The changes are largely in scale. AIs can engage with voters, conduct polls and fundraise at a scale that humans cannot—for all sizes of elections. They can also assist in lobbying strategies. AIs could also potentially develop more sophisticated campaign and political strategies than humans can. I expect an arms race as politicians start using these sorts of tools. And we don’t know if the tools will favor one political ideology over another.

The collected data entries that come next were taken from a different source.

Lemma saveAssignTimes_spec c K d :
  Forall keepable (cat_Records c) -> readable K -> knows guarded K d ->
  fwp loadable (saveAssignTimesUnlocked directory c) (sidecar_saved c K) d.
Proof.
  intros Hc Hr Hk. pose proof (knows_loadable _ _ Hr Hk) as Hl. unfold saveAssignTimesUnlocked. cbn [ac_Entries].
  destruct (assignTimesFromCatalog c) as [|e entries] eqn:Hes.
  - apply fwp_ask. intros o r d1 Hp. pose proof (remove_guarded _ _ _ _ _ _ _ Hk Hp) as Hrem. cbn [fbind].
    assert (Hnew : forall d', knows guarded (rewritten times_path None K) d' -> loadable d').
    { intros d'. apply knows_loadable. by apply readable_rewritten_times. }
    destruct r as [err|].
    + subst d1. split; [done|]. split; [done|]. intros Hnone. cbn in Hp. unfold effect, ch_error in Hp.
      destruct (ch_fault o); [|done]. injection Hp as <-. done.
    + split; [by apply Hnew|]. split; [by apply Hnew|]. intros _. by exists None.
  - rewrite <- Hes. destruct (marshal _) as [t|] eqn:Hm; [|by split]. destruct (_ <? _) eqn:Hsize; [by split|]. zb.
    assert (Hv : sidecar_text c (Some (t +:+ newline))) by (by apply times_encoding_decodes).
    pose proof (with_sidecar_readable _ _ _ Hv Hr) as Hr2.
    assert (Hnew : forall d', knows guarded (with_sidecar (Some (t +:+ newline)) K) d' -> loadable d') by (intros d'; by apply knows_loadable).
    apply (WriteBytes_rule guarded _ _ K _ times_write_ok)
      with (M := fun d' _ => knows guarded (with_sidecar (Some (t +:+ newline)) K) d'); [intros d'; by apply knows_loadable| | | | | |].
    + intros d' Hd'. split; [by apply Hnew|done].
    + intros d' _. apply Hnew.
    + done.
    + intros d' err Hd'. split; [by apply (knows_loadable K)|done].
    + intros d' r err Hd'. split; [by apply Hnew|done].
    + intros d' Hd'. unfold commits. cbn [dw_SkipDirectorySync times_plan orb]. split; [by apply Hnew|].
      split; [by apply Hnew|]. intros _. by exists (Some (t +:+ newline)).
Qed.

(** The disk after a successful save: every crash leaves the new text of jobs.json, and
    the new sidecar if there is one. *)
Definition settled_index (c : Catalog) (bytes : string) (d : Disk) : Prop :=
  loadable d /\ holds d jobs_path (eq (Some bytes))
  /\ (assignTimesFromCatalog c <> [] -> exists t, sidecar_text c (Some t) /\ holds d times_path (eq (Some t))).

Lemma crash_settled c bytes d d' : crash d d' -> settled_index c bytes d -> settled_index c bytes d'.
Proof.
  intros Hc (Hl & Hj & Ht). split_and!; [by eapply crash_loadable|by eapply crash_holds|].
  intros Hne. destruct (Ht Hne) as (t & Hs & Hh). exists t. split; [done|]. by eapply crash_holds.
Qed.

(** The new texts, all of them flushed. *)
Lemma flushed_settled c bytes v K d :
  sidecar_text c v -> k_now (K jobs_path) = Some bytes -> k_now (K times_path) = v -> loadable d ->
  knows guarded (flushed K) d -> settled_index c bytes d.
Proof.
  intros Hv Hj Ht Hl [_ Hk]. destruct (Hk jobs_path) as [_ Hhj]; [by left|]. destruct (Hk times_path) as [_ Hht]; [by right; left|].
  cbn [flushed k_may] in Hhj, Hht. rewrite Hj in Hhj. rewrite Ht in Hht. split_and!; [done|done|]. intros Hne.
  destruct v as [t|]; [exists t; by split|by destruct Hne].
Qed.

Lemma with_sidecar_now v K : k_now (with_sidecar v K times_path) = v /\ k_now (with_sidecar v K jobs_path) = k_now (K jobs_path).
Proof.
  unfold with_sidecar, replacing, flushed, rewritten. destruct v; [destruct write_through|];
    cbn; rewrite ?String.eqb_refl, ?(proj2 (String.eqb_neq jobs_path times_path) (proj1 paths_distinct)); done.
Qed.

Lemma replacing_jobs_now t K : k_now (replacing jobs_path t K jobs_path) = Some t.
Proof. unfold replacing, flushed, rewritten. destruct write_through; cbn; by rewrite String.eqb_refl. Qed.

(** Where a replacement is durable by itself nothing is left to flush, but for the removal of
    an empty sidecar. *)
Lemma written_through_settled c bytes v K d :
  write_through = true -> sidecar_text c v -> loadable d ->
  knows guarded (with_sidecar v (replacing jobs_path bytes K)) d -> settled_index c bytes d.
Proof.
  intros Hw Hv Hl [_ Hk]. destruct (Hk jobs_path) as [_ Hhj]; [by left|]. destruct (Hk times_path) as [_ Hht]; [by right; left|].
  pose proof (proj2 (String.eqb_neq jobs_path times_path) (proj1 paths_distinct)) as Hne.
  unfold with_sidecar, replacing in Hhj, Hht. rewrite Hw in Hhj, Hht. split_and!; [done| |].
  - destruct v as [t|]; unfold flushed, rewritten in Hhj; cbn in Hhj; rewrite ?Hne, ?String.eqb_refl in Hhj; exact Hhj.
  - intros Hnonempty. destruct v as [t|]; [|by destruct Hnonempty]. exists t. split; [done|]. unfold flushed, rewritten in Hht. cbn in Hht.
    by rewrite String.eqb_refl in Hht.
Qed.

(** The text of a catalog that can be read back. *)
Definition saved_form (c : Catalog) (bytes : string) : Prop :=
  Validate c = Ok () /\ Forall keepable (cat_Records c) /\ DecodeCatalog bytes = Ok (stored c).

Definition index_saved (c : Catalog) (d : Disk) (r : option fserror) : Prop :=
  loadable d /\ (r = None -> exists bytes c' dropped,
    encodeWithinCapacity encodeCatalog c = Some (Ok (bytes, c', dropped)) /\ saved_form c' bytes /\ settled_index c' bytes d).

Lemma saveUnlocked_spec c droppedAt K d :
  Validate c = Ok () -> Forall keepable (cat_Records c) -> readable K -> knows guarded K d ->
  fwp loadable (FileStore_saveUnlocked s c droppedAt) (index_saved c) d.
Proof.
  intros Hv Hc Hr Hk. pose proof (knows_loadable _ _ Hr Hk) as Hl. unfold FileStore_saveUnlocked.
  do 3 (apply fwp_inert; [done|done|]; intros ?; apply fwp_unless_failed; [by split|intros _]); clear r r0 r1.
  destruct (encode_loop_ok encodeCatalog (S (length (cat_Records c))) c []) as (res & Heq & Hres); [lia|].
  fold (encodeWithinCapacity encodeCatalog c) in Heq. rewrite Heq. destruct res as [[[bytes c'] dropped]|e]; [|by split].
  destruct Hres as (Hsize & Henc & Hsh & _).
  assert (Hv' : Validate c' = Ok ()) by (by eapply shrunk_ok).
  assert (Hc' : Forall keepable (cat_Records c')).
  { apply Forall_forall. intros r Hin. rewrite Forall_forall in Hc. apply Hc. by apply (sublist_subseteq _ _ (sh_sublist _ _ Hsh)). }
  pose proof (jobs_encoding_decodes _ _ Henc Hsize Hc' Hv') as Hdec.
  assert (Hr1 : readable (replacing jobs_path bytes K)).
  { apply readable_replacing, readable_rewritten_jobs; [by eexists|done]. }
  apply (WriteBytes_rule guarded _ _ K _ (jobs_write_ok c' dropped droppedAt)) with (M := sidecar_saved c' (replacing jobs_path bytes K));
    [intros d'; by apply knows_loadable| | | | | |].
  - intros d' Hd'. split; [by eapply knows_loadable|]. cbn [run_hook dw_AfterReplace jobs_plan]. apply fwp_bind.
    eapply fwp_mono; [by apply journal_keeps|]. intros d2 [] Hd2. by apply saveAssignTimes_spec.
  - by intros d' r [? _].
  - done.
  - intros d' e Hd'. split; [by apply (knows_loadable K)|done].
  - intros d' r e [Hd' _]. by split.
  - intros d' [Hd' Hnone]. destruct (Hnone eq_refl) as (v & Hvt & Hkn). unfold commits. cbn [dw_SkipDirectorySync jobs_plan orb].
    destruct write_through eqn:Hw.
    + split; [done|]. split; [done|]. intros _. exists bytes, c', dropped. split; [done|]. split; [done|]. by eapply written_through_settled.
    + pose proof (loadable_flush _ Hd'). split; [done|]. split; [done|]. split; [done|]. intros _. exists bytes, c', dropped.
      split; [done|]. split; [done|].
      destruct (with_sidecar_now v (replacing jobs_path bytes K)) as [Hnt Hnj]. rewrite replacing_jobs_now in Hnj.
      eapply flushed_settled; [exact Hvt|exact Hnj|exact Hnt|done|]. by apply knows_flush.
Qed.

(** *** Operations *)

(** What the operation started from: the catalog it read, or an empty one. *)
Definition starts_from (d : Disk) (c : Catalog) : Prop :=
  exists jobs times, image d (d_dir d) jobs_path = Some jobs /\ image d (d_dir d) times_path = Some times
    /\ (read_index jobs times = Ok c \/ jobs = None /\ c = mkCatalog SchemaVersion []).

Lemma starts_valid d c : starts_from d c -> Validate c = Ok () /\ Forall keepable (cat_Records c).
Proof. intros (jobs & times & _ & _ & [Hr|[_ ->]]); [by eapply read_index_valid|]. by split. Qed.

(** The texts of a readable disk. *)
Lemma loadable_texts d :
  loadable d -> exists jobs times, image d (d_dir d) jobs_path = Some jobs /\ image d (d_dir d) times_path = Some times
    /\ jobs_text jobs /\ times_text times
    /\ knows guarded (fun p => if String.eqb p jobs_path then mkKnown jobs jobs_text else mkKnown times times_text) d.
Proof.
  intros (Hwf & Hj & Ht). destruct (Hj (d_dir d)) as (v & Hv & HS); [left|]. destruct (Ht (d_dir d)) as (u & Hu & HU); [left|].
  exists v, u. split_and!; try done. split; [done|]. intros p Hp.
  apply elem_of_cons in Hp as [->|[->|[]%elem_of_nil]%elem_of_cons]; [by rewrite String.eqb_refl|].
  by rewrite (proj2 (String.eqb_neq times_path jobs_path)) by (intros Heq; by apply (proj1 paths_distinct)).
Qed.

Lemma texts_readable jobs times :
  jobs_text jobs -> times_text times ->
  readable (fun p => if String.eqb p jobs_path then mkKnown jobs jobs_text else mkKnown times times_text).
Proof.
  intros Hj Ht. unfold readable. rewrite String.eqb_refl.
  by rewrite (proj2 (String.eqb_neq times_path jobs_path)) by (intros Heq; by apply (proj1 paths_distinct)).
Qed.

(** A load answers with what the texts say, and the disk stays as it is. *)
Lemma load_started {A} (k : result fserror Catalog -> fprog A) Q d :
  loadable d ->
  (forall r, match r with Ok c => starts_from d c | Err e => Is e ErrJobRecordNotFound = true -> starts_from d (mkCatalog SchemaVersion []) end ->
     fwp loadable (k r) Q d) ->
  fwp loadable (fbind (FileStore_loadUnlocked s) k) Q d.
Proof.
  intros Hl Hk. destruct (loadable_texts _ Hl) as (jobs & times & Hj & Ht & Htj & Htt & _). apply fwp_bind.
  eapply fwp_mono; [eapply fwp_weaken_inv; [|by apply (loadUnlocked_answers d jobs times)]; by intros ? <-|].
  intros d' r [-> Hr]. apply Hk. destruct r as [c|e]; cbn in Hr.
  - exists jobs, times. split_and!; auto.
  - intros He. exists jobs, times. split_and!; auto.
Qed.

More interestingly, future politicians will largely be AI-driven. I don’t mean that AI will replace humans as politicians. Absent a major cultural shift—and some serious changes in the law—that won’t happen. But as AI starts to look and feel more human, our human politicians will start to look and feel more like AI. I think we will be OK with it, because it’s a path we’ve been walking down for a long time. Any major politician today is just the public face of a complex socio-technical system. When the president makes a speech, we all know that they didn’t write it. When a legislator sends out a campaign email, we know that they didn’t write that either—even if they signed it. And when we get a holiday card from any of these people, we know that it was signed by an autopen. Those things are so much a part of politics today that we don’t even think about it. In the future, we’ll accept that almost all communications from our leaders will be written by AI. We’ll accept that they use AI tools for making political and policy decisions. And for planning their campaigns. And for everything else they do. None of this is necessarily bad. But it does change the nature of politics and politicians—just like television and the internet did.

II: AI-assisted legislators

AIs are already good at summarization. This can be applied to listening to constituents:  summarizing letters, comments and making sense of constituent inputs. Public meetings might be summarized. Here the scale of the problem is already overwhelming, and AI can make a big difference. Beyond summarizing, AI can highlight interesting arguments or detect bulk letter-writing campaigns. They can aid in political negotiating.

AIs can also write laws. In November 2023, Porto Alegre, Brazil became the first city to enact a law that was entirely written by AI. It had to do with water meters. One of the councilmen prompted ChatGPT, and it produced a complete bill. He submitted it to the legislature without telling anyone who wrote it. And the humans passed it without any changes.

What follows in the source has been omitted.